Although at first it sounds illogical that rivers can restrict birds in their radius of movement. But it has been proven that a number of bird species do not fly over some flowing waters. "Even some of the relatively small rivers in the Amazon look like looking at a horizon from the perspective of a bird," explains Philip Stouffer, a professor of conservation biology at Louisiana State University who was not involved in the study. "For birds that don't usually travel long distances, this is simply an insurmountable hurdle.«

In addition, many birds that are adapted to life on the dark forest floor crossing not reluctant to cross -sunny. You have little motivation to leave your well -known habitat - the same applies to other animal species that live with the birds in the Amazon. It was also possible to show that the redesign of rivers is also very important for the diversification of aquatic organisms such as fish in the Amazon area. The same applies to other species such as primates and butterflies.

Birds are probably the best recorded group of living beings on our planet, but even from them "we can still learn something about the basic patterns of biological diversity," says Musher. According to him and his colleagues, similar geological processes probably influence - be it through changed river courses or other landscape changes - the local biodiversity elsewhere on Earth.
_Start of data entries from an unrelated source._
(** [sock] is the kernel socket below the peer's KKC socket; [recv_buf] has
    [MSG_MAX_SIZE] bytes. *)
Record proxyfs_peer := mk_peer {
  sock : option K;
  recv_buf : list Z;
  recv_start : Z;
  msg_queue : list proxyfs_msg;
  p_ref : Z;
  p_state : proxyfs_peer_state
}.

(** [buf]: the result of [vmalloc]. *)
Definition proxyfs_peer_init (sk : option K) (buf : option (list Z)) : option proxyfs_peer :=
  b ← buf; Some (mk_peer sk b 0 [] 1 PEER_CREATED).

Definition proxyfs_peer_new (kmalloc_ok : bool) (sk : option K) (buf : option (list Z))
    : option proxyfs_peer :=
  if negb kmalloc_ok then None else proxyfs_peer_init sk buf.

Definition proxyfs_peer_get (self : proxyfs_peer) : proxyfs_peer :=
  mk_peer (sock self) (recv_buf self) (recv_start self) (msg_queue self) (p_ref self + 1) (p_state self).

(** [None]: the peer was freed. *)
Definition proxyfs_peer_put (self : proxyfs_peer) : option proxyfs_peer :=
  if p_ref self - 1 =? 0 then None
  else Some (mk_peer (sock self) (recv_buf self) (recv_start self) (msg_queue self) (p_ref self - 1)
               (p_state self)).

Definition proxyfs_peer_set_state (self : proxyfs_peer) (st : proxyfs_peer_state) : proxyfs_peer :=
  mk_peer (sock self) (recv_buf self) (recv_start self) (msg_queue self) (p_ref self) st.

Definition proxyfs_peer_send_msg (self : proxyfs_peer) (m : proxyfs_msg) : proxyfs_peer :=
  mk_peer (sock self) (recv_buf self) (recv_start self) (msg_queue self ++ [m]) (p_ref self) (p_state self).

Definition with_recv (buf : list Z) (start : Z) (k : K) (self : proxyfs_peer) : proxyfs_peer :=
  mk_peer (Some k) buf start (msg_queue self) (p_ref self) (p_state self).

(** The loop over the queue; returns what is left of it. *)
Fixpoint send_queue (q : list proxyfs_msg) (k : K) : option (list proxyfs_msg * K) :=
  match q with
  | [] => Some ([], k)
  | msg :: rest =>
      '(status, msg, k) ← proxyfs_msg_real_send msg k;
      if status =? 1 then send_queue rest k else Some (msg :: rest, k)
  end.

Definition proxyfs_peer_real_send (self : proxyfs_peer) : option proxyfs_peer :=
  match p_state self, sock self with
  | PEER_DISCONNECTED, _ | _, None => Some self
  | _, Some k =>
      '(q, k) ← send_queue (msg_queue self) k;
      Some (mk_peer (Some k) (recv_buf self) (recv_start self) q (p_ref self) (p_state self))
  end.

(** One non-blocking receive of [n] bytes at offset [recv_start] of the buffer; [None]:
    the bytes do not fit, or their number is negative. *)
Definition recv_at (self : proxyfs_peer) (k : K) (n : Z) : option (Z * proxyfs_peer) :=
  let m := zdrop (recv_start self) (recv_buf self) in
  if (n <? 0) || (zlen m <? n) then None else
  '(result, m, s) ← kkc_sock_recv 0 (tcp_sock k) m n KKC_SOCK_NONBLOCK;
  let buf := ztake (recv_start self) (recv_buf self) ++ m in
  let start := if 0 <? result then recv_start self + result else recv_start self in
  Some (result, with_recv buf start (ksock s) self).

Definition proxyfs_peer_real_recv (self : proxyfs_peer) : option (Z * proxyfs_peer) :=
  k ← sock self;
  '(result, self) ← (if recv_start self <? MSG_HDR_SIZE
                     then recv_at self k (MSG_HDR_SIZE - recv_start self)
                     else Some (0, self));
  if MSG_HDR_SIZE <=? recv_start self then
    let msg_size := proxyfs_msg_get_size (header_of (recv_buf self)) in
    if msg_size =? recv_start self then Some (1, self) else
    k ← sock self;
    '(result, self) ← recv_at self k (s32[msg_size - recv_start self]);
    if 0 <? result then
      if recv_start self =? proxyfs_msg_get_size (header_of (recv_buf self)) then Some (1, self)
      else Some (0, self)
    else Some (result, self)
  else Some (result, self).

Definition is_complete (self : proxyfs_peer) : bool :=
  (MSG_HDR_SIZE <=? recv_start self) &&
  (proxyfs_msg_get_size (header_of (recv_buf self)) =? recv_start self).

Definition proxyfs_peer_clear_msg (self : proxyfs_peer) : Z * proxyfs_peer :=
  if is_complete self
  then (0, mk_peer (sock self) (recv_buf self) 0 (msg_queue self) (p_ref self) (p_state self))
  else (-1, self).

(** The received message: its header and the data behind it. *)
Definition proxyfs_peer_get_msg (self : proxyfs_peer) : option (proxyfs_msg_header * list Z) :=
  if is_complete self
  then let h := header_of (recv_buf self) in
       Some (h, ztake (data_size h) (zdrop MSG_HDR_SIZE (recv_buf self)))
  else None.

(** [shutdown]: the result of shutting the socket down. *)
Definition proxyfs_peer_disconnect (shutdown : Z) (self : proxyfs_peer) : Z * proxyfs_peer :=
  match sock self, p_state self with
  | Some _, PEER_CONNECTED => (shutdown, proxyfs_peer_set_state self PEER_DISCONNECTED)
  | _, _ => (0, self)
  end.

(** [connected]: the result of [kkc_connect]. *)
Definition proxyfs_peer_connect (connected : Z * option K) (self : proxyfs_peer) : Z * proxyfs_peer :=
  let '(err, sk) := connected in
  if negb (err =? 0)
  then (-1, mk_peer None (recv_buf self) (recv_start self) (msg_queue self) (p_ref self) (p_state self))
  else (0, mk_peer sk (recv_buf self) (recv_start self) (msg_queue self) (p_ref self) PEER_CONNECTED).

Definition ECONNABORTED : Z := 103.

(** The loop of [proxyfs_task_recv_peers] for one peer.  [got] collects the messages
    handed to the message handler.  [None]: a faulting access, or out of fuel. *)
Fixpoint recv_peer (fuel : nat) (self : proxyfs_peer) (got : list (proxyfs_msg_header * list Z))
    : option (proxyfs_peer * list (proxyfs_msg_header * list Z)) :=
  match fuel with
  | O => None
  | S fuel =>
      '(recv_res, self) ← proxyfs_peer_real_recv self;
      if recv_res =? 1 then
        let got := match proxyfs_peer_get_msg self with Some m => got ++ [m] | None => got end in
        let '(_, self) := proxyfs_peer_clear_msg self in
        recv_peer fuel self got
      else if (recv_res =? - ECONNRESET) || (recv_res =? - ECONNABORTED)
      then Some (proxyfs_peer_set_state self PEER_DEAD, got)
      else Some (self, got)
  end.
End peer.

Arguments proxyfs_peer K : clear implicits.

(** ** Frames *)

(** A message as its receiver sees it: header and data. *)
Definition pmsg := (proxyfs_msg_header * list Z)%type.

Definition wf_pmsg (m : pmsg) : Prop :=
  magic m.1 = MSG_MAGIC /\ urange 64 (msg_num m.1) /\ urange 64 (file_ident m.1) /\
  data_size m.1 = zlen m.2 /\ zlen m.2 <= MSG_MAX_SIZE - MSG_HDR_SIZE.

Definition enc (m : pmsg) : list Z := header_bytes m.1 ++ m.2.

(** What a queued message stands for. *)
Definition content (m : proxyfs_msg) : pmsg := (header m, ztake (data_size (header m)) (data m)).

(** Sending has not started, or the header is out. *)
Definition wf_queued (m : proxyfs_msg) : Prop :=
  wf_pmsg (content m) /\ data_size (header m) <= zlen (data m) /\
  (send_start m = 0 \/ MSG_HDR_SIZE <= send_start m <= MSG_HDR_SIZE + data_size (header m)).

Lemma zlen_header h : zlen (header_bytes h) = MSG_HDR_SIZE.
Proof. unfold header_bytes. rewrite !zlen_app. unfold zlen. rewrite !le_bytes_length. done. Qed.

Lemma zlen_enc m : zlen (enc m) = MSG_HDR_SIZE + zlen m.2.
Proof. unfold enc. by rewrite zlen_app, zlen_header. Qed.
(* ===== verification/ProxyFile.v ===== *)
(** ProxyFS files (src/src/proxyfs/proxyfs_file.c, proxyfs_proxy_file.c,
    proxyfs_generic_proxy_file.c, proxyfs_pipe_proxy_file.c, proxyfs_real_file.c and the
    part of proxyfs_task.c that moves data between files and messages).

    A file has a write buffer, whose data is sent to the peer and kept until the peer
    confirms it, and a read buffer, which holds what the peer sent.  [None] as a result
    stands for the fuel of the buffer operations running out, which does not happen. *)

From S2P Require Import Prelude CircBuf KkcSock ProxyMsg.

Definition WRITE_BUF_SIZE : Z := Z.shiftl 2 12.
Definition READ_BUF_SIZE : Z := Z.shiftl 2 12.

Definition PROXYFS_FILE_OPENED : Z := 1.
Definition PROXYFS_FILE_DONT_EXISTS : Z := 2.
Definition PROXYFS_FILE_READ_EOF : Z := 4.
Definition PROXYFS_FILE_CAN_WRITE : Z := 8.
Definition PROXYFS_FILE_CAN_READ : Z := 16.
Definition PROXYFS_FILE_ALL_WRITTEN : Z := 32.
Definition PROXYFS_FILE_ALL_READ : Z := 64.
Definition PROXYFS_FILE_IN_SYSCALL : Z := 128.
Definition PROXYFS_FILE_CLOSED : Z := 256.
Definition PROXYFS_FILE_EPIPE : Z := 512.

Definition PROXYFS_FILE_RO_STATUS : Z :=
  Z.lor (Z.lor (Z.lor PROXYFS_FILE_CAN_WRITE PROXYFS_FILE_CAN_READ) PROXYFS_FILE_ALL_WRITTEN)
    PROXYFS_FILE_ALL_READ.
Definition PROXYFS_FILE_RW_STATUS : Z :=
  Z.lor (Z.lor (Z.lor (Z.lor (Z.lor PROXYFS_FILE_OPENED PROXYFS_FILE_DONT_EXISTS)
    PROXYFS_FILE_READ_EOF) PROXYFS_FILE_CLOSED) PROXYFS_FILE_EPIPE) PROXYFS_FILE_IN_SYSCALL.

(** The operation vectors [proxy_file_ops] and [real_file_ops]. *)
Inductive proxyfs_file_ops := proxy_file_ops | real_file_ops.

(** [file_ident16] and [file_owner_pid] are the fields of the file identifier; a peer is
    named by a number. *)
Record proxyfs_file_t := mk_file {
  file_ident16 : Z;
  file_owner_pid : Z;
  write_buf : circ_buf;
  read_buf : circ_buf;
  write_buf_unconfirmed : Z;
  read_was_requested : bool;
  state : Z;
  peer : option Z;
  ops : option proxyfs_file_ops
}.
It is quite possible, however, that it is a little different from in the Amazon area, because: "There is simply nothing comparable on earth."

© Quanta MagazineVon der Wissenschaft" translated and edited version of the article "Reshuffled Rivers Bolster the Amazon's Hyper-Biodiversity from "Quanta Magazine", a content-independent magazine of the Simons Foundation, which has set itself the goal of disseminating research results from mathematics and the natural sciences.